127円割れ近くまで米ドル反落=先週

先週の米ドル/円は、1週間を通じて一度も130円を超えることなく、一時は127円割れ近くで下落するなど反落気味の展開となりました。このような米ドル/円の動きは、基本的に日米金利差に沿ったものでした(図表1参照)。つまり、日米金利差米ドル優位が縮小傾向となった中で、米ドル/円も米ドル反落気味の展開になったということでしょう。

【図表1】米ドル/円と日米金利差 (2022年3月~)
出所:リフィニティブ社データをもとにマネックス証券が作成

このような金利差米ドル優位縮小の主役は米金利の低下です。米金利は、長期金利の10年債利回りも、金融政策を反映する2年債利回りも、5月4日のFOMC(米連邦公開市場委員会)の後から頭打ち感が鮮明になりました(図表2参照)。

【図表2】米2年及び10年債の利回りの推移 (2021年6月~)
出所:リフィニティブ社データをもとにマネックス証券が作成

以上のように見ると、3月以降、記録的ペースで展開した米金利急騰が、5月FOMCを境に一段落となったことで、破竹の勢いで展開した米ドル高・円安、「怒涛の円安」も一服し、調整局面に入ったということでしょう。

図表3、4は、米10年債利回りと2年債利回りについて、90日MA(移動平均線)かい離率を見たものです。これを見ると、それまでの記録的な米金利「上がり過ぎ」が、最近にかけて修正されてきたことがわかるでしょう。

【図表3】米10年債利回りの90日MAかい離率 (2010年~)
出所:リフィニティブ社データをもとにマネックス証券が作成
【図表4】米2年債利回りの90日MAかい離率 (2010年~)
出所:リフィニティブ社データをもとにマネックス証券が作成

米金利の記録的な「上がり過ぎ」は、主にインフレ対策強化に伴いFRB(米連邦準備制度理事会)の利上げ見通しが加速化する中で起こってきたものでした。その意味では、そのような一連の動きが、5月FOMCの後から転換点を迎えた可能性がありそうです。では、米金利低下はまだ続くのか。それを考える上では、とくに金融政策を反映する2年債利回りの場合は、FRBによる利上げ見通しが鍵になるでしょう。

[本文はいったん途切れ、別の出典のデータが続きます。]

(* ===== verification/ParserSpec.v ===== *)
(** * The language of the parser

    A grammar of expressions, SELECT and DML statements over printed lexemes,
    with the precedence of operators as levels, and the proof that the parser
    reads every text of the grammar back to its tree.  [reads] is the
    judgement the proof is written in: a computation takes exactly some
    lexemes and gives a result. *)
From S2P Require Import Prelude Util Buf Value Schema Sqltype Lexer LexerSpec Ast Parser ParserStmt.

(** ** Lexemes *)

Definition kd (l : lexeme) : tdb_token_kind := (lexeme_view l).1.1.
Definition tx (l : lexeme) : name := (lexeme_view l).1.2.
(** Kind of the first lexeme. *)
Definition hkind (ls : list lexeme) : tdb_token_kind := match ls with [] => TK_EOF | l :: _ => kd l end.
(** A lexeme whose text has no NUL. *)
Definition plain (l : lexeme) : Prop := lexeme_ok l /\ nul_free (print l).
(** The first lexeme is the identifier [kw], in any letter case. *)
Definition hid (kw : String.string) (ls : list lexeme) : bool :=
  match ls with
  | l :: _ => tk_eqb (kd l) TK_ID && (blen (str kw) =? blen (tx l)) && (strncasecmp (tx l) (str kw) (length (tx l)) =? 0)
  | [] => false
  end.

Section Reads.
Context (z : list Z) (Hz : blen z < 2 ^ 31).

(** The current token and what the lexer has left are the lexemes [ls]. *)
Record before (p : P) (ls : list lexeme) : Prop := mk_before {
  bf_sql : p_sql p = z;
  bf_err : p_err p = false;
  bf_z : lx_z (p_lx p) = z;
  bf_len : lx_len (p_lx p) = blen z;
  bf_pos : 0 <= lx_pos (p_lx p) <= blen z;
  bf_plain : Forall plain ls;
  bf_cur : match ls with
           | [] => t_kind (p_cur p) = TK_EOF /\ lx_pos (p_lx p) = blen z /\ t_z (p_cur p) = blen z
           | l :: ls => token_view z (p_cur p) = lexeme_view l /\ bfrom z (lx_pos (p_lx p)) = print_all ls
               /\ 0 <= t_z (p_cur p) /\ 0 <= t_n (p_cur p) /\ t_z (p_cur p) + t_n (p_cur p) <= blen z
           end }.

Lemma before_kind p ls : before p ls -> t_kind (p_cur p) = hkind ls.
Proof using. intros [_ _ _ _ _ _ H]. destruct ls as [|l ls]; [apply H|]. destruct H as [H _]. unfold token_view in H. unfold hkind, kd. by rewrite <- H. Qed.
Lemma before_text p l ls : before p (l :: ls) -> tok_text p (p_cur p) = tx l.
Proof using. intros [Hs _ _ _ _ _ [H _]]. unfold tok_text, tx. rewrite Hs, <- H. done. Qed.
Lemma before_ival p l ls : before p (l :: ls) -> t_ival (p_cur p) = (lexeme_view l).2.
Proof using. intros [Hs _ _ _ _ _ [H _]]. by rewrite <- H. Qed.
(** The lexer at the text of [ls] gives the state before [ls]. *)
Lemma lex_before pos ls msg :
  0 <= pos <= blen z -> Forall plain ls -> bfrom z pos = print_all ls ->
  let '(lx, t) := tdb_lex_next (mk_lexer z (blen z) pos) in before (mk_P z lx t false msg) ls.
Proof using Hz.
  intros Hp Hpl Hb. destruct ls as [|l2 ls].
  - assert (pos = blen z) as -> by (pose proof (blen_bfrom z pos Hp) as H; rewrite Hb in H; change (blen (print_all [])) with 0 in H; lia).
    rewrite lex_at_end. split; cbn; try done.
  - destruct (print_one z pos l2 (print_all ls) Hp Hz (print_all_ends ls)) as (t & p' & En & Ev & Er & Hp').
    { by apply Forall_cons in Hpl as [[? _] _]. }
    { exact Hb. }
    assert (lexer_wf (mk_lexer z (blen z) pos)) as Hwf.
    { split; cbn [lx_pos lx_len lx_z]; [lia|done|]. unfold bget, blen. rewrite Nat2Z.id, nth_overflow by lia. done. }
    pose proof (lex_next_ok _ Hwf) as Hok. rewrite En in Hok. destruct Hok as [_ [(Ee & _)|(_ & _ & T1 & T2 & T3 & _)]].
    { exfalso. apply (lexeme_not_eof l2); [by apply Forall_cons in Hpl as [[? _] _]|]. rewrite <- Ev. done. }
    cbn [lx_pos lx_len] in *. rewrite En. split; cbn [p_sql p_err p_lx p_cur lx_z lx_len lx_pos]; try done; [lia|].
    split; [done|]. split; [done|]. lia.
Qed.
Lemma before_advance p l ls : before p (l :: ls) -> exists p', advance p = Some (p', tt) /\ before p' ls.
Proof using Hz.
  intros [Hs He E1 E2 Hp Hpl (_ & Hb & _)]. apply Forall_cons in Hpl as [_ Hpl]. unfold advance. destruct (p_lx p) as [z' len pos] eqn:El. cbn [lx_z lx_len lx_pos] in *. subst z' len.
  pose proof (lex_before pos ls (p_errmsg p) Hp Hpl Hb) as H. destruct (tdb_lex_next _) as [lx t]. rewrite Hs, He. by eexists.
Qed.
(** Every lexeme takes bytes, so the fuel of the loops is enough. *)
Lemma print_all_len ls : Z.of_nat (length ls) <= blen (print_all ls).
Proof using.
  induction ls as [|l ls IH]; [done|]. change (print_all (l :: ls)) with ((32 :: print l) ++ print_all ls).
  rewrite blen_app, blen_cons. pose proof (blen_nonneg (print l)). cbn [length]. lia.
Qed.
Lemma before_fuel p ls : before p ls -> (length ls < S (bytes_left p))%nat.
Proof using.
  intros [_ _ _ E2 Hp _ Hc]. unfold bytes_left. rewrite E2. destruct ls as [|l ls]; [cbn; lia|]. destruct Hc as (_ & Hb & _).
  pose proof (blen_bfrom z (lx_pos (p_lx p)) Hp) as H. rewrite Hb in H. pose proof (print_all_len ls). cbn [length]. lia.
Qed.
(** The value of an expression, read off a run from an empty connection. *)
Definition value_at (c : ectx) (e : rexpr) : tdb_value := match eval c e (mk_conn [] None) with Some ((_, v), _) => v | None => VNull end.
Lemma eval_value_at e c db : pure_expr e = true -> value_of (eval c e) db = Some (value_at c e, db).
Proof. intros H. destruct (eval_pure e H c) as [[rc v] Hv]. unfold value_at, value_of, mbind, M_bind. by rewrite !Hv. Qed.
End Spec.

(** ** LIKE *)

(** C20. LIKE decides its pattern language: on C strings the matcher answers
    true exactly when the relation holds in which [%] stands for any run of
    bytes, [_] for one byte, a byte after the escape byte for itself and every
    other byte for itself up to case. *)
Theorem like_match_decides pat s esc : nul_free pat -> nul_free s -> like_match pat s esc = true <-> like esc pat s.
Proof. apply like_match_spec. Qed.
Lemma like_match_decides_witness :
  nul_free (str "a\%%_c") /\ nul_free (str "A%xxYC") /\ like 92 (str "a\%%_c") (str "A%xxYC").
Proof.
  assert (nul_free (str "a\%%_c")) as H1 by (repeat constructor). assert (nul_free (str "A%xxYC")) as H2 by (repeat constructor).
  split; [exact H1|]. split; [exact H2|]. apply (proj1 (like_match_decides (str "a\%%_c") (str "A%xxYC") 92 H1 H2)). reflexivity.
Defined.
(* ===== verification/Join.v ===== *)
(** * Rows of a query: scans, joins and the order of rows (src/src/sql/tdb_exec.c)

    A row set is a list of rows, a row the values of all sources of the query
    side by side.  [join_build] folds the sources from left to right; the
    candidate row is written in place, column by column, and its columns of the
    right source are NULL again after it. *)
From Stdlib Require Import SpecFloat.
From S2P Require Import Prelude Util Buf Value Record Schema Sqltype Lexer Ast Eval Resolve.

Abbreviation row := (list tdb_value).
Definition row_alloc (ncol : Z) : row := replicate (Z.to_nat ncol) VNull.
(** [for k < n: row[base + k] = src[k]] *)
Fixpoint copy_cols (r : row) (base n : nat) (src : row) : row :=
  match n with O => r | S n => copy_cols (<[base := nth 0 src VNull]> r) (S base) n (drop 1 src) end.
(** [for k < n: row[base + k] = NULL] *)
Fixpoint null_cols (r : row) (base n : nat) : row := match n with O => r | S n => null_cols (<[base := VNull]> r) (S base) n end.

(** ** Scans *)

Section Scan.
(** [scan] are the records a scan of the engine gives and the status it ends
    with; [find_table] looks a name up in the catalog. *)
Context (scan : tdb_table -> bool -> tdb_status * list (list Z) * tdb_status) (find_table : list Z -> option tdb_table).
(** The values of a record, cut or filled up to the columns of the table; the
    array of the decoded values has sixty-four places, and the loop over a longer
    record leaves it. *)
Definition mat_row (ncol : Z) (rec : list Z) : option (tdb_status * row) :=
  match tdb_record_decode ok_alloc rec 64 with
  | (TDB_OK, vs, nc) =>
      if 64 <? nc then None else Some (TDB_OK, copy_cols (row_alloc ncol) 0 (Z.to_nat (Z.min ncol nc)) vs)
  | (_, _, _) => Some (TDB_CORRUPT, [])
  end.
Fixpoint mat_rows (ncol : Z) (recs : list (list Z)) (rc : tdb_status) (rs : list row) : option (tdb_status * list row) :=
  match recs with
  | [] => Some (match rc with TDB_DONE => TDB_OK | rc => rc end, rs)
  | rec :: recs =>
      r ← mat_row ncol rec;
      match r with
      | (TDB_OK, r) => mat_rows ncol recs rc (rs ++ [r])
      | (rc, _) => Some (rc, rs)
      end
  end.
(** [hinted]: the scan uses the index and the range of the query. *)
Definition mat_scan_one (t : tdb_table) (hinted : bool) (rs : list row) : option (tdb_status * list row) :=
  match scan t hinted with
  | (TDB_OK, recs, last) => mat_rows (Z.of_nat (length (tb_cols t))) recs last rs
  | (rc, _, _) => Some (rc, rs)
  end.
(** The partitions of a table partitioned by HASH are tables of their own. *)
Definition partition_name (t : tdb_table) (k : Z) : list Z := bsub (default [] (tb_name t) ++ str "__p" ++ fmt_lld k) 0 255.
Fixpoint mat_partitions (t : tdb_table) (k : Z) (n : nat) (rs : list row) : option (tdb_status * list row) :=
  match n with
  | O => Some (TDB_OK, rs)
  | S n =>
      match find_table (partition_name t k) with
      | None => mat_partitions t (k + 1) n rs
      | Some ct =>
          r ← mat_scan_one ct false rs;
          match r with
          | (TDB_OK, rs) => mat_partitions t (k + 1) n rs
          | r => Some r
          end
      end
  end.
Definition mat_table (t : tdb_table) : option (tdb_status * list row) :=
  if negb (tb_partition_kind t =? 3) || (tb_partition_count t <=? 0) then mat_scan_one t true []
  else mat_partitions t 0 (Z.to_nat (tb_partition_count t)) [].
End Scan.

(** ** Joins *)

Section Join.
Context (extra : ectx -> name -> list ev -> M (Z * tdb_value)).
Context (find_plsql : name -> option (list tdb_value -> M (tdb_status * tdb_value * list Z))).
Context (find_function : name -> Z -> option (list tdb_value -> M (tdb_value * cstring))).
Context (find_lua : name -> option (list tdb_value -> M (tdb_status * tdb_value * cstring))).
Context (c_pow : spec_float -> spec_float -> spec_float) (c_round : spec_float -> spec_float).
Context (max_txnid : M Z) (subselect : ectx -> tdb_select -> M (option (Z * list (list tdb_value)))).
Abbreviation eval := (eval extra find_plsql find_function find_lua c_pow c_round max_txnid subselect).
(** The rows around the query and the parameters of the statement. *)
Context (outer : list (option row)) (params : list tdb_value).

Definition row_ctx (cand : row) : ectx := mk_ectx (Some cand :: outer) None None params.
Definition holds (on : option rexpr) (cand : row) : M bool :=
  match on with None => mret true | Some e => v ← value_of (eval (row_ctx cand) e); mret (val_true v) end.
Definition base_of (s : qsrc) : nat := Z.to_nat (qs_base s).
Definition ncol_of (s : qsrc) : nat := Z.to_nat (qs_ncol s).
(** The rows of the right source against a row of the left side: the rows that
    match, which of the right ones did, and the candidate as it is left. *)
Fixpoint match_right (s : qsrc) (cand : row) (rights : list row) (rmatched : list bool) : M (list row * list bool * row) :=
  match rights, rmatched with
  | r :: rights, m :: rmatched =>
      let cand := copy_cols cand (base_of s) (ncol_of s) r in
      ok_ ← holds (qs_on s) cand;
      '(next, rmatched, last) ← match_right s cand rights rmatched;
      mret (if ok_ : bool then (cand :: next, true :: rmatched, last) else (next, m :: rmatched, last))
  | _, _ => mret ([], rmatched, cand)
  end.
Definition keeps_left (k : tdb_join_kind) : bool := match k with JOIN_LEFT | JOIN_FULL => true | _ => false end.
Definition keeps_right (k : tdb_join_kind) : bool := match k with JOIN_RIGHT | JOIN_FULL => true | _ => false end.
Fixpoint match_left (s : qsrc) (acc rights : list row) (rmatched : list bool) : M (list row * list bool) :=
  match acc with
  | [] => mret ([], rmatched)
  | l :: acc =>
      '(next, rmatched, cand) ← match_right s l rights rmatched;
      let cand := null_cols cand (base_of s) (ncol_of s) in
      let next := match next with [] => if keeps_left (qs_join s) then [cand] else [] | _ => next end in
      '(rest, rmatched) ← match_left s acc rights rmatched;
      mret (next ++ rest, rmatched)
  end.
Fixpoint unmatched (rights : list row) (rmatched : list bool) : list row :=
  match rights, rmatched with
  | r :: rights, m :: rmatched => if m : bool then unmatched rights rmatched else r :: unmatched rights rmatched
  | _, _ => []
  end.
Definition join_step (total : Z) (s : qsrc) (acc rights : list row) : M (list row) :=
  '(next, rmatched) ← match_left s acc rights (replicate (length rights) false);
  mret (next ++ if keeps_right (qs_join s) then map (copy_cols (row_alloc total) (base_of s) (ncol_of s)) (unmatched rights rmatched) else []).
Fixpoint join_sources (total : Z) (srcs : list qsrc) (sets : list (list row)) (acc : list row) : M (list row) :=
  match srcs, sets with
  | s :: srcs, rights :: sets => acc ← join_step total s acc rights; join_sources total srcs sets acc
  | _, _ => mret acc
  end.
Fixpoint where_loop (where_ : option rexpr) (acc : list row) : M (list row) :=
  match acc with
  | [] => mret []
  | r :: acc => ok_ ← holds where_ r; out ← where_loop where_ acc; mret (if ok_ : bool then r :: out else out)
  end.
Definition join_build (total : Z) (srcs : list qsrc) (sets : list (list row)) (where_ : option rexpr) : M (list row) :=
  match srcs, sets with
  | s :: srcs, first :: sets =>
      acc ← join_sources total srcs sets (map (copy_cols (row_alloc total) (base_of s) (ncol_of s)) first);
      where_loop where_ acc
  | _, _ => mret []
  end.
End Join.

(** ** The order of rows *)

(** [sort_cmp]: the keys of two rows, with the descending ones. *)
Fixpoint sort_cmp (a b : row) (desc : list bool) : Z :=
  match a, b, desc with
  | x :: a, y :: b, d :: desc =>
      let c := tdb_value_compare x y TDB_COLL_BINARY in
      let c := if d : bool then - c else c in
      if negb (c =? 0) then c else sort_cmp a b desc
  | _, _, _ => 0
  end.
Lemma match_right_ok t x rights rm db : fits t -> length x = ncol_of s -> Forall (fun r => length r = ncol_of s) rights -> length rm = length rights ->
  exists x', length x' = ncol_of s /\ match_right s (concat t ++ x ++ pad) rights rm db =
    Some ((map (fun r => flat total (t ++ [r])) (List.filter (fun r => p (t ++ [r])) rights),
           zip_with orb rm (map (fun r => p (t ++ [r])) rights), concat t ++ x' ++ pad), db).
Proof.
  intros Hf Hx Hr. revert x rm Hx. induction Hr as [|r rights Hr1 Hr IH]; intros x rm Hx Hl; destruct rm as [|m rm]; try done; [by exists x|].
  injection Hl as Hl. cbn [Join.match_right]. rewrite copy_candidate by done. unfold mbind at 1, M_bind at 1. rewrite Hp.
  destruct (IH r rm Hr1 Hl) as (x' & Hx' & E). exists x'. split; [done|]. rewrite <- flat_snoc in E by done. unfold mbind, M_bind. rewrite E.
  cbn [List.filter map zip_with]. by destruct (p (t ++ [r])), m.
Qed.
Lemma zip_or_or (rm : list bool) (f g : row -> bool) rights :
  zip_with orb (zip_with orb rm (map f rights)) (map g rights) = zip_with orb rm (map (fun r => f r || g r) rights).
Proof. revert rm. induction rights as [|r rights IH]; intros [|m rm]; try done. cbn [map zip_with]. by rewrite IH, orb_assoc. Qed.
Lemma zip_or_false (rm : list bool) (rights : list row) : length rm = length rights -> zip_with orb rm (map (fun _ => false) rights) = rm.
Proof. revert rm. induction rights as [|r rights IH]; intros [|m rm] H; try done. cbn [map zip_with]. by rewrite IH, orb_false_r by (simpl in H; lia). Qed.
Lemma match_left_ok T rights rm db : Forall fits T -> Forall (fun r => length r = ncol_of s) rights -> length rm = length rights ->
  match_left s (map (flat total) T) rights rm db =
    Some ((map (flat total) (outer_join (keeps_left (qs_join s)) false [] (nulls s) p T rights),
           zip_with orb rm (map (fun r => existsb (fun t => p (t ++ [r])) T) rights)), db).
Proof.
  intros HT Hr. unfold outer_join.
  setoid_rewrite app_nil_r. revert rm. induction HT as [|t T Ht HT IH]; intros rm Hl; cbn [map Join.match_left flat_map]; [cbn [existsb]; by rewrite zip_or_false|].
  destruct (match_right_ok t (nulls s) rights rm db Ht) as (x' & Hx' & E); [apply length_replicate|done|done|].
  rewrite (flat_open t) by done. unfold mbind, M_bind. rewrite E, null_candidate by done.
  rewrite IH by (rewrite length_zip_with, length_map; lia). rewrite zip_or_or. cbn [existsb]. unfold mret, M_ret. rewrite map_app. do 4 f_equal.
  destruct (List.filter (fun r => p (t ++ [r])) rights) as [|r m]; cbn [map]; [by destruct (keeps_left _)|]. f_equal. by rewrite map_map.
Qed.
Lemma unmatched_filter (f : row -> bool) rights : unmatched rights (map f rights) = List.filter (fun r => negb (f r)) rights.
Proof. induction rights as [|r rights IH]; [done|]. cbn [map unmatched List.filter]. rewrite IH. by destruct (f r). Qed.
Lemma join_step_ok before T rights db : Forall fits T -> fits (map nulls before) -> Forall (fun r => length r = ncol_of s) rights ->
  row_alloc total = flat total (map nulls before) ->
  join_step total s (map (flat total) T) rights db = Some (map (flat total) (rel_join (qs_join s) (map nulls before) (nulls s) p T rights), db).
Proof.
  intros HT Hn Hr Ha. unfold Join.join_step, mbind, M_bind. rewrite match_left_ok by (try done; by rewrite length_replicate). unfold mret, M_ret. do 2 f_equal.
  assert (zip_with orb (replicate (length rights) false) (map (fun r => existsb (fun t => p (t ++ [r])) T) rights) = map (fun r => existsb (fun t => p (t ++ [r])) T) rights) as ->.
  { clear Hr. induction rights as [|r rights IH]; [done|]. cbn [length replicate map zip_with]. by rewrite IH. }
  rewrite unmatched_filter, rel_join_keeps. unfold outer_join.
  rewrite app_nil_r, map_app. f_equal.
  destruct (keeps_right (qs_join s)); [|done]. rewrite map_map. apply map_ext_in. intros r [Hin _]%filter_In.
  rewrite Ha, flat_open by done. apply copy_candidate; [done|apply length_replicate|]. rewrite List.Forall_forall in Hr. by apply Hr.
Qed.
End Step.
(** * Adaptive control subsystem of the transfer-agent platform

    A shallow embedding of [ai/models/resource_allocator.py] (the simulated
    allocation environment and the PPO-based allocator) and of
    [ai/models/scheduling_optimizer.py] (the replay buffer and the DQN-based
    scheduling optimizer), with the properties the specification states
    about them.

    Numbers.  The Python code computes in IEEE floating point.  The
    allocator is embedded over the real numbers (it takes square roots),
    extended with one not-a-number value where the environment can be handed
    one; the scheduler, which only adds and multiplies, is embedded over the
    rationals and can be evaluated.  Rounding and the infinities are not
    represented. *)

From Stdlib Require Import String Reals Lqa Lra Lia ZArith QArith Qpower Bool Arith List.
Import ListNotations.

Set Implicit Arguments.

(** ** Outcomes of a call *)

(** The exceptions the embedded code can raise.  [DivideByZero] is not a
    Python exception: numpy answers a division by zero with an infinity or
    a nan and a RuntimeWarning; as the embedding has no infinities, a
    computation whose result would hold one stops with this outcome. *)
Inductive exn : Set :=
| IndexError
| ZeroDivisionError
| ValueError
| OverflowError
| DivideByZero.

Inductive result (A : Type) : Type :=
| Ok (a : A)
| Raise (e : exn).

Arguments Ok {A} a.
Arguments Raise {A} e.

Definition bind {A B : Type} (m : result A) (k : A -> result B) : result B :=
  match m with
  | Ok a => k a
  | Raise e => Raise e
  end.

Declare Scope result_scope.
Delimit Scope result_scope with result.
Notation "x <- m ;; k" := (bind m (fun x => k))
  (at level 61, m at next level, right associativity) : result_scope.
Notation "' p <- m ;; k" := (bind m (fun x => match x with p => k end))
  (at level 61, p pattern, m at next level, right associativity) : result_scope.
Open Scope result_scope.

Fixpoint map_result {A B : Type} (f : A -> result B) (l : list A) : result (list B) :=
  match l with
  | [] => Ok []
  | a :: l' =>
      b <- f a ;;
      bs <- map_result f l' ;;
      Ok (b :: bs)
  end.

(** ** Floating-point values as the environment sees them *)

Module NumPy.
Open Scope R_scope.
Lemma launch_eq_iff_effective_markers_witness :
  humble_index !! "aruco_ros" = Some "/opt/ros/humble/share/aruco_ros" ∧
  (launch humble_index ∅ = launch humble_index sample_overrides ↔
   default "0.1" ((∅ : gmap string string) !! "marker_size")
     = default "0.1" (sample_overrides !! "marker_size") ∧
   default "201" ((∅ : gmap string string) !! "marker_id")
     = default "201" (sample_overrides !! "marker_id")).
Proof.
  split.
  - vm_compute. reflexivity.
  - apply (launch_eq_iff_effective_markers humble_index
             "/opt/ros/humble/share/aruco_ros" ∅ sample_overrides).
    vm_compute. reflexivity.
Defined.
(** X5: supplying the default values "0.1" and "201" explicitly gives the
    same outcome as supplying no value for [marker_size] and [marker_id]
    at all. *)
Theorem explicit_defaults_same_as_unset ament_index launch_configurations :
  launch ament_index
    (<[ "marker_size" := "0.1" ]>
       (<[ "marker_id" := "201" ]> launch_configurations))
  = launch ament_index
      (delete "marker_size" (delete "marker_id" launch_configurations)).
Proof.
  destruct (ament_index !! "aruco_ros") as [share|] eqn:Hshare.
  - rewrite !(launch_found _ _ _ Hshare).
    rewrite lookup_insert_eq.
    rewrite lookup_insert_ne by discriminate. rewrite lookup_insert_eq.
    rewrite lookup_delete_eq.
    rewrite lookup_delete_ne by discriminate. rewrite lookup_delete_eq.
    reflexivity.
  - rewrite !(launch_missing _ _ Hshare). reflexivity.
Qed.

米2年債利回りは、この間2.5%を大きく上回るまで上昇しました。これは、5月FOMCで政策金利であるFFレートの誘導目標の上限が1%まで引き上げられた段階に過ぎないものの、既にそれがこの先2.5%まで引き上げられることを早々に織り込んだといった意味になるでしょう(図表5参照)。

【図表5】FFレートの推移 (2010年~)
出所:リフィニティブ社データをもとにマネックス証券が作成

図表6は、米2年債利回りとFFレートのスプレッド(差)の推移です。前回の米利上げ局面は、2015年12月~2018年12月まで続きましたが、その間米2年債利回りは常にFFレートを上回っていたことがわかるでしょう。

【図表6】米2年債利回りとFFレートのスプレッド (2014年~)
出所:リフィニティブ社データをもとにマネックス証券が作成

以上から、今回の場合もFFレートが2.5%以上に引き上げられるといった見通しが続く中では、米2年債利回りが2.5%を大きく下回る可能性は基本的に低いでしょう。そのように米金利低下が限られるなら、それに連れた米ドルの下落も限られ、飽くまでこの間の急過ぎた米ドル上昇の調整の範囲内、例えばせいぜい125円程度までにとどまるといった見通しが基本ではないでしょうか。

ただし、もしも米利上げ見通しが、FFレートが2.5%以上に引き上げられないといった具合に下方修正される場合は、米2年債利回りも2.5%を割り込み金利低下リスクが拡大する可能性が出てくるでしょう。その場合は、米ドルも125円を割り込み、既に米ドル高・円安は131円台で終わっていたといった可能性も出てきかねないでしょう。

気になるのは、これまで見てきたように、米金利急騰が一服、米金利が先週にかけて低下気味で推移する中で、米国株の急落が再燃したということ。インフレ対策の米金利の急ピッチの上昇を警戒した株安ということではなく、米景気の先行き減速を懸念した米金利=米国株下落といった反応に変わり始めた可能性もありそうです。

その上で、為替相場への影響を考えるなら、これまで見てきたように米利上げ見通しが鍵になるのではないでしょうか。飽くまでも2.5%以上のFFレート引き上げ見通しに変わりなければ、米ドルも急過ぎた上昇の調整で125円程度までの下落にとどまりそうです。しかしFFレート引き上げが2.5%未満にとどまるといった見通しに下方修正されるようなら、米ドル高は既に終わり、米ドル安リスクが拡大する可能性に対する注意が必要になるかもしれないでしょう。